### EXERCISE GOAL:
For the word "Hpre", state the number of lines in the data that contain it, and nothing else.

### RECORDS FOR THE TASK:
··········
(** * Financial-Document-Analyzer: the extraction and scoring heuristics

    A shallow embedding of [InvestmentTool._run] and [RiskTool._run]
    (src/tools.py) together with the parts of the Python runtime they call:
    [str.split], [str.join], [str.lower], [str.count], [str.replace],
    [str.isdigit], substring test [in], [re.findall] with [re.IGNORECASE],
    [float], [statistics.mean], float division, multiplication and
    comparison, and the format specifications [:.2f] and [:,.2f].

    Conventions of the model.
    - A Python [str] is the [string] of its bytes in UTF-8, so that a
      character of ASCII is one element of it.  The classes [\w], [\s] and
      [\d], [str.split], [str.lower] and [str.isdigit] are Python's on the
      characters of ASCII; they take the bytes from 128 on for characters
      that are neither word characters, white space nor digits, and [lower]
      leaves them alone.  The literals of a pattern are matched as
      [re.IGNORECASE] matches them on every text: a letter of ASCII is also
      matched by the characters beyond ASCII that Python takes for it
      (U+0130 and U+0131 for [i], U+017F for [s], U+212A for [k]).
      Beyond ASCII the model follows Python no further than that; a
      statement that fails there is stated of the texts of ASCII
      ([isascii]).
    - A Python [float] is a [spec_float] of binary64 ([prec = 53],
      [emax = 1024]); no rounding is abstracted away.
    - An exception is the [Raise] case of [result].
    - A method that fills a list in place is also given statement by
      statement on a heap (module [Store]), where the list is an object
      among those that were there before the call. *)

From Stdlib Require Import ZArith NArith List String Ascii Bool Lia.
From Stdlib Require Import Floats.SpecFloat Numbers.DecimalString.
Import ListNotations.
Open Scope string_scope.

(** ** Exceptions *)

Inductive exn : Type :=
| ZeroDivisionError
| StatisticsError.

Inductive result (A : Type) : Type :=
| Ok (a : A)
| Raise (e : exn).
Arguments Ok {A} a.
Arguments Raise {A} e.

Definition bind {A B : Type} (m : result A) (f : A -> result B) : result B :=
  match m with
  | Ok a => f a
  | Raise e => Raise e
  end.

Notation "x <- m ;; k" := (bind m (fun x => k))
  (at level 61, m at next level, right associativity).

(** ** Python [str] *)

Module PyStr.

Definition code (c : ascii) : N := N_of_ascii c.

Definition between (lo hi : N) (c : ascii) : bool :=
  (lo <=? code c)%N && (code c <=? hi)%N.

(** [str.isspace] of one character, also the class [\s]:
    TAB LF VT FF CR, FS GS RS US, and the blank. *)
Definition is_space (c : ascii) : bool :=
  between 9 13 c || between 28 31 c || (code c =? 32)%N.

(** The class [\d], and [str.isdigit] of one character. *)
Definition is_digit (c : ascii) : bool := between 48 57 c.

Definition is_upper (c : ascii) : bool := between 65 90 c.
Definition is_lower (c : ascii) : bool := between 97 122 c.

(** The class [\w]. *)
Definition is_word (c : ascii) : bool :=
  is_upper c || is_lower c || is_digit c || (code c =? 95)%N.

Definition lower_char (c : ascii) : ascii :=
  if is_upper c then ascii_of_N (code c + 32) else c.

(** [s.lower()] *)
Fixpoint lower (s : string) : string :=
  match s with
  | EmptyString => EmptyString
  | String c s' => String (lower_char c) (lower s')
  end.

Definition is_empty (s : string) : bool :=
  match s with
  | EmptyString => true
  | String _ _ => false
  end.

(** [s.isascii()] *)
Fixpoint isascii (s : string) : bool :=
  match s with
  | EmptyString => true
  | String c s' => (code c <? 128)%N && isascii s'
  end.

(** [s.split()]: the maximal runs of characters that are not white space;
    [cur] is the run being read. *)
Fixpoint split_from (cur s : string) : list string :=
  match s with
  | EmptyString => if is_empty cur then [] else [cur]
  | String c s' =>
      if is_space c
      then (if is_empty cur then split_from EmptyString s'
            else cur :: split_from EmptyString s')
      else split_from (cur ++ String c EmptyString) s'
  end.

Definition split (s : string) : list string := split_from EmptyString s.

(** [sep.join(l)] *)
Fixpoint join (sep : string) (l : list string) : string :=
  match l with
  | [] => EmptyString
  | [x] => x
  | x :: l' => x ++ sep ++ join sep l'
  end.

(** [s.startswith(w)] *)
Fixpoint starts_with (w s : string) : bool :=
  match w with
  | EmptyString => true
  | String p w' =>
      match s with
      | EmptyString => false
      | String c s' => Ascii.eqb p c && starts_with w' s'
      end
  end.

(** [w in s] *)
Fixpoint contains (w s : string) : bool :=
  starts_with w s ||
  match s with
  | EmptyString => false
  | String _ s' => contains w s'
  end.

(** [s.count(w)]: occurrences of [w] in [s] that do not overlap, read
    from the left; [skip] characters of the last occurrence are still to
    be passed. *)
Fixpoint count_from (w s : string) (skip : nat) : nat :=
  match s with
  | EmptyString => 0
  | String _ s' =>
      match skip with
      | S k => count_from w s' k
      | O => if starts_with w s
             then S (count_from w s' (String.length w - 1))
             else count_from w s' 0
      end
  end.

Definition count (s w : string) : nat :=
  if is_empty w then S (String.length s) else count_from w s 0.

(** [s.replace] of every comma by the empty string. *)
Fixpoint remove_commas (s : string) : string :=
  match s with
  | EmptyString => EmptyString
  | String c s' =>
      if (code c =? 44)%N then remove_commas s'
      else String c (remove_commas s')
  end.

Fixpoint all_digits (s : string) : bool :=
  match s with
  | EmptyString => true
  | String c s' => is_digit c && all_digits s'
  end.

(** [s.isdigit()] *)
Definition isdigit (s : string) : bool :=
  negb (is_empty s) && all_digits s.

(** The lines of [s] cut at every line feed. *)
Fixpoint lines_from (cur s : string) : list string :=
  match s with
  | EmptyString => [cur]
  | String c s' =>
      if (code c =? 10)%N then cur :: lines_from EmptyString s'
      else lines_from (cur ++ String c EmptyString) s'
  end.

Definition lines (s : string) : list string := lines_from EmptyString s.

End PyStr.

(** ** Python [re]: the backtracking matcher on the fragment the patterns use *)

Module PyRe.
Import PyStr.

(** The members of a bracketed class. *)
Inductive item : Type :=
| IChar (c : ascii)
| IWord
| ISpace
| IDigit.

Definition item_match (c : ascii) (i : item) : bool :=
  match i with
  | IChar p => Ascii.eqb (lower_char c) (lower_char p)
  | IWord => is_word c
  | ISpace => is_space c
  | IDigit => is_digit c
  end.

Definition class_match (cls : list item) (c : ascii) : bool :=
  existsb (item_match c) cls.

Inductive regex : Type :=
| RLit (w : string)               (* a literal, letters in either case *)
| RClass (cls : list item)        (* [...] *)
| RSeq (r1 r2 : regex)
| RAlt (r1 r2 : regex)            (* r1|r2 *)
| ROpt (r : regex)                (* r?  *)
| RPlus (cls : list item)         (* [...]+  greedy, no letter in it *)
| RStarLazy (cls : list item)     (* [...]*? no letter in it *)
| RGroup (r : regex).             (* (r) *)

(** A continuation receives the rest of the text and the groups closed
    so far, and answers with the end of the whole match. *)
Definition answer : Type := option (string * list string).
Definition cont : Type := string -> list string -> answer.

Definition or_else (a b : answer) : answer :=
  match a with
  | Some _ => a
  | None => b
  end.

(** The rest of [s] after its prefix [w]. *)
Fixpoint after (w s : string) : option string :=
  match w with
  | EmptyString => Some s
  | String p w' =>
      match s with
      | EmptyString => None
      | String c s' => if Ascii.eqb p c then after w' s' else None
      end
  end.

(** The characters beyond ASCII that [re.IGNORECASE] takes for a letter of
    ASCII, as their bytes in UTF-8: the capital I with a dot (U+0130) and
    the i without a dot (U+0131) for [i], the long s (U+017F) for [s], the
    Kelvin sign (U+212A) for [k]. *)
Definition folded (p : ascii) : list string :=
  let n := code (lower_char p) in
  if (n =? 105)%N
  then [String "196"%char (String "176"%char EmptyString);
        String "196"%char (String "177"%char EmptyString)]
  else if (n =? 115)%N
  then [String "197"%char (String "191"%char EmptyString)]
  else if (n =? 107)%N
  then [String "226"%char
          (String "132"%char (String "170"%char EmptyString))]
  else [].

Definition first_after (ws : list string) (s : string) : option string :=
  fold_right
    (fun w r => match after w s with Some s' => Some s' | None => r end)
    None ws.

(** The rest of [s] after one character that is the literal [p], letters
    in either case. *)
Definition lit_char (p : ascii) (s : string) : option string :=
  match s with
  | EmptyString => None
  | String c s' =>
      if Ascii.eqb (lower_char c) (lower_char p) then Some s'
      else first_after (folded p) s
  end.

(** The rest of [s] after one character of the class [cls]. *)
Definition class_char (cls : list item) (s : string) : option string :=
  match s with
  | EmptyString => None
  | String c s' =>
      if class_match cls c then Some s'
      else
        first_after
          (flat_map (fun i => match i with
                              | IChar p => folded p
                              | _ => []
                              end) cls) s
  end.

Fixpoint lit (w s : string) (caps : list string) (k : cont) : answer :=
  match w with
  | EmptyString => k s caps
  | String p w' =>
      match lit_char p s with
      | Some s' => lit w' s' caps k
      | None => None
      end
  end.

Fixpoint star_greedy (cls : list item) (s : string) (caps : list string)
         (k : cont) : answer :=
  match s with
  | EmptyString => k s caps
  | String c s' =>
      if class_match cls c
      then or_else (star_greedy cls s' caps k) (k s caps)
      else k s caps
  end.

Fixpoint star_lazy (cls : list item) (s : string) (caps : list string)
         (k : cont) : answer :=
  or_else (k s caps)
    match s with
    | EmptyString => None
    | String c s' =>
        if class_match cls c then star_lazy cls s' caps k else None
    end.

(** The text consumed between [s] and its suffix [rest]. *)
Definition consumed (s rest : string) : string :=
  substring 0 (String.length s - String.length rest) s.

Fixpoint run (r : regex) (s : string) (caps : list string) (k : cont)
  : answer :=
  match r with
  | RLit w => lit w s caps k
  | RClass cls =>
      match class_char cls s with
      | Some s' => k s' caps
      | None => None
      end
  | RSeq r1 r2 => run r1 s caps (fun s' caps' => run r2 s' caps' k)
  | RAlt r1 r2 => or_else (run r1 s caps k) (run r2 s caps k)
  | ROpt r1 => or_else (run r1 s caps k) (k s caps)
  | RPlus cls =>
      match s with
      | EmptyString => None
      | String c s' =>
          if class_match cls c then star_greedy cls s' caps k else None
      end
  | RStarLazy cls => star_lazy cls s caps k
  | RGroup r1 =>
      run r1 s caps (fun s' caps' => k s' (caps' ++ [consumed s s'])%list)
  end.
(** C5: when the requirement holds a single run of decimal digits, of
    value R, and no other digit, the score is 1.0 for years of at least
    R, 0.6 for years of at least R-1 and below R, and 0.2 for years below
    R-1; so 5 years against "3+ years required" score 1.0, 2 years
    against "3+ years" 0.6 and half a year 0.2. *)
Theorem experience_match_bands :
  (forall (years : Q) (pre run post : string),
      all_chars (fun c => negb (isdigit_char c)) pre = true ->
      all_chars (fun c => negb (isdigit_char c)) post = true ->
      run <> "" ->
      all_chars is_decimal run = true ->
      (inject_Z (decimal_value 0 run) <= years ->
       experience_match years (PStr (pre ++ run ++ post)) == 1.0)
      /\ (inject_Z (decimal_value 0 run) - 1 <= years ->
          years < inject_Z (decimal_value 0 run) ->
          experience_match years (PStr (pre ++ run ++ post)) == 0.6)
      /\ (years < inject_Z (decimal_value 0 run) - 1 ->
          experience_match years (PStr (pre ++ run ++ post)) == 0.2))
  /\ experience_match 5 (PStr "3+ years required") == 1.0
  /\ experience_match 2 (PStr "3+ years") == 0.6
  /\ experience_match 0.5 (PStr "3+ years") == 0.2.
Proof.
  split; [| repeat split; reflexivity].
  intros years pre run post Hpre Hpost Hrun Hdec.
  assert (Hreq : required_years (PStr (pre ++ run ++ post))
                 = Ok (decimal_value 0 run)).
  { rewrite required_years_str, !filter_chars_app.
    rewrite (filter_chars_none _ pre Hpre), (filter_chars_none _ post Hpost).
    rewrite (filter_chars_all _ run (decimal_is_digit run Hdec)).
    rewrite append_empty_r. cbn [append]. unfold int_of_digits.
    rewrite Hdec. destruct run; [now destruct Hrun | reflexivity]. }
  rewrite (experience_match_required years _ _ Hreq).
  destruct (bands_cases (inject_Z (decimal_value 0 run)) years) as [B1 [B2 B3]].
  repeat split; intros.
  - now rewrite B1.
  - now rewrite B2.
  - now rewrite B3.
Qed.

Lemma experience_match_bands_witness :
  experience_match 11.5 (PStr "at least 12 years") == 0.6.
Proof.
  apply (proj1 (proj2 (proj1 experience_match_bands 11.5 "at least " "12" " years"
                         eq_refl eq_refl ltac:(discriminate) eq_refl)));
    vm_compute; [discriminate | reflexivity].
Defined.

Lemma leading_digits_run (run post : string) :
  all_chars isdigit_char run = true ->
  all_chars (fun c => negb (isdigit_char c)) post = true ->
  Spec.leading_digits (run ++ post) = run.
Proof.
  intros Hrun Hpost. induction run as [|c run IH]; simpl in *.
  - destruct post as [|c post]; [reflexivity |]. simpl in *.
    apply andb_true_iff in Hpost as [Hc _]. apply negb_true_iff in Hc.
    now rewrite Hc.
  - apply andb_true_iff in Hrun as [Hc Hrun]. rewrite Hc. now rewrite IH.
Qed.
(** * jip: a shallow embedding of the send pipeline

    The development follows the Go packages of the repository:
    - [jj]      internal/jj/bookmark.go (sync states, bookmark assignment,
                canonical bookmark names, change DAGs) and internal/jj/runner.go
                (the VCS driver interface);
    - [github]  internal/github/prbody.go (PR bodies and interdiff comments);
    - [cmd]     cmd/send.go (the send pipeline, skip classification and
                per-change stack membership).

    Go [int] values are modelled as [Z], Go strings as [string] (sequences of
    bytes), Go maps as [gmap], slices as [list]. *)

From Stdlib Require Import ZArith Lia String Ascii List Permutation DecimalString.
From stdpp Require Import base option list gmap strings fin_maps relations sorting.

Local Open Scope string_scope.
Local Open Scope Z_scope.
Local Open Scope list_scope.

(** ** Go runtime: strings, errors, outcomes and effects *)

Module go.

(** *** strings *)

(** [strings.HasPrefix]. *)
Definition HasPrefix (s pre : string) : bool := String.prefix pre s.

(** [strings.Split(s, sep)] for a separator of one byte. *)
Fixpoint SplitByte (sep : ascii) (s : string) : list string :=
  match s with
  | EmptyString => [EmptyString]
  | String c s' =>
      if Ascii.eqb c sep then EmptyString :: SplitByte sep s'
      else match SplitByte sep s' with
           | [] => [String c EmptyString]
           | x :: xs => String c x :: xs
           end
  end.
Lemma small_in_range (x : R) : Rabs x <= 1 -> pow2_in_range x.
Proof.
  intros H. unfold pow2_in_range. apply Rle_trans with 1; [exact H|].
  apply pow_R1_Rle. lra.
Qed.

Lemma demo_vov_in_range : pow2_in_range (vov demo_self).
Proof. apply small_in_range. simpl. rewrite Rabs_pos_eq; lra. Qed.

Lemma vol_paths_single_step_witness :
  bm_shape demo_bm_incr demo_self /\ length [1] = 1%nat /\
  0 < sigma demo_self /\ 0 <= dt demo_self /\ pow2_in_range (vov demo_self) /\
  exists (V : list (list R)) (g' : nat) (z : list R),
    vol_paths demo_bm_incr demo_self 1%nat [1] = Ok (V, g') /\
    (demo_bm_incr demo_self 1%nat [1] false).1 = [z] /\
    g' = (demo_bm_incr demo_self 1%nat [1] false).2 /\
    length z = n_path demo_self /\
    V = [replicate (n_path demo_self) (sigma demo_self ^ 2);
         (fun x =>
            exp (2 * ln (sigma demo_self)
                 + (mr demo_self * theta demo_self * exp (- (2 * ln (sigma demo_self)))
                    - mr demo_self - vov demo_self ^ 2 / 2) * dt demo_self
                 + vov demo_self * sqrt (dt demo_self) * x)) <$> z].
Proof.
  split; [apply demo_bm_shape|]. split; [reflexivity|].
  split; [simpl; lra|]. split; [simpl; lra|]. split; [apply demo_vov_in_range|].
  apply (vol_paths_single_step nat demo_bm_incr demo_self (demo_bm_shape demo_self)
           1%nat [1]);
    [reflexivity | simpl; lra | simpl; lra | apply demo_vov_in_range].
Defined.

Lemma fwd_cond_formula_witness :
  bm_shape demo_bm_incr demo_self /\
  demo_tobs demo_self 1 <> [] /\ vov demo_self <> 0 /\
  exists (L : locals) (fwd sig : list R) (g' : nat),
    cond_spot_sigma demo_bm_incr demo_tobs demo_simps demo_self 0%nat 1
    = Ok ((fwd, sig), g') /\
    length fwd = 2%nat /\
    forall j, (j < 2)%nat ->
      exists sf si sv sinv,
        sigma_final L !! j = Some sf /\ int_sigma L !! j = Some si /\
        int_var L !! j = Some sv /\ int_sigma_inv L !! j = Some sinv /\
        fwd !! j = Some (fwd_cond_spec demo_self sf si sv sinv).
Proof.
  split; [apply demo_bm_shape|]. split; [discriminate|].
  split; [simpl; lra|].
  destruct (fwd_cond_formula nat demo_bm_incr demo_tobs demo_simps demo_self
              (demo_bm_shape demo_self) 0%nat 1)
    as (L & fwd & sig & g' & _ & Hc & _ & _ & _ & _ & _ & Hlen & Hent);
    [discriminate | simpl; lra |].
  exists L, fwd, sig, g'. split; [exact Hc|]. split; [exact Hlen | exact Hent].
Defined.

Lemma fwd_cond_uncorrelated_witness :
  bm_shape demo_bm_incr demo_self_rho0 /\
  demo_tobs demo_self_rho0 1 <> [] /\ rho demo_self_rho0 = 0 /\
  vov demo_self_rho0 <> 0 /\ 0 < sigma demo_self_rho0 /\
  exists (fwd sig : list R) (g' : nat),
    cond_spot_sigma demo_bm_incr demo_tobs demo_simps demo_self_rho0 0%nat 1
    = Ok ((fwd, sig), g') /\
    fwd = [1; 1].
Proof.
  split; [apply demo_bm_shape|]. split; [discriminate|].
  split; [reflexivity|]. split; [simpl; lra|]. split; [simpl; lra|].
  apply (fwd_cond_uncorrelated nat demo_bm_incr demo_tobs demo_simps demo_self_rho0
           (demo_bm_shape demo_self_rho0) 0%nat 1);
    [discriminate | reflexivity | simpl; lra | simpl; lra].
Defined.




Lemma path_integrals_rescaled_witness :
  bm_shape demo_bm_incr demo_self /\
  exists (L : locals) (g' : nat),
    cond_spot_sigma_locals demo_bm_incr demo_tobs demo_simps demo_self 0%nat 1
    = Ok (L, g') /\
    n_dt L = 2%nat /\
    length (var_paths L) = 3%nat /\
    int_var L
    = [demo_simps (Np.column (var_paths L) 0) 1 * (1 / INR 2);
       demo_simps (Np.column (var_paths L) 1) 1 * (1 / INR 2)].
Proof.
  split; [apply demo_bm_shape|].
  destruct (path_integrals_rescaled nat demo_bm_incr demo_tobs demo_simps demo_self
              (demo_bm_shape demo_self) 0%nat 1)
    as (L & g' & HL & _ & Hn & Hrows & _ & _ & Hvar & _).
  exists L, g'. split; [exact HL|]. split; [exact Hn|].
  split; [rewrite Hrows, Hn; reflexivity|].
  rewrite Hvar, Hn. reflexivity.
Defined.

Lemma vov_zero_raises_witness :
  bm_shape demo_bm_incr demo_self_vov0 /\ vov demo_self_vov0 = 0 /\
  cond_spot_sigma demo_bm_incr demo_tobs demo_simps demo_self_vov0 3%nat 2
  = Raise ZeroDivisionError.
Proof.
  split; [apply demo_bm_shape|]. split; [reflexivity|].
  destruct (vov_zero_raises nat demo_bm_incr demo_tobs demo_simps demo_self_vov0
              (demo_bm_shape demo_self_vov0) 3%nat 2)
    as (L & g' & _ & _ & _ & _ & H); [reflexivity | exact H].
Defined.

(** C10 as stated fails: with [vov = 0] the call does not return a
    [fwd_cond] array, it raises [ZeroDivisionError]. *)
Lemma vov_zero_no_fwd_cond :
  bm_shape demo_bm_incr demo_self_vov0_mr /\ vov demo_self_vov0_mr = 0 /\
  cond_spot_sigma demo_bm_incr demo_tobs demo_simps demo_self_vov0_mr 0%nat 1
  = Raise ZeroDivisionError /\
  ~ exists fwd sig g',
      cond_spot_sigma demo_bm_incr demo_tobs demo_simps demo_self_vov0_mr 0%nat 1
      = Ok ((fwd, sig), g').
Proof.
  assert (H : cond_spot_sigma demo_bm_incr demo_tobs demo_simps demo_self_vov0_mr 0%nat 1
              = Raise ZeroDivisionError)
    by (run_model; rewrite py_truediv_zero; reflexivity).
  split; [apply demo_bm_shape|]. split; [reflexivity|]. split; [exact H|].
  intros (fwd & sig & g' & Hr). rewrite H in Hr. discriminate.
Qed.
··········
### TASK OUTPUT:
2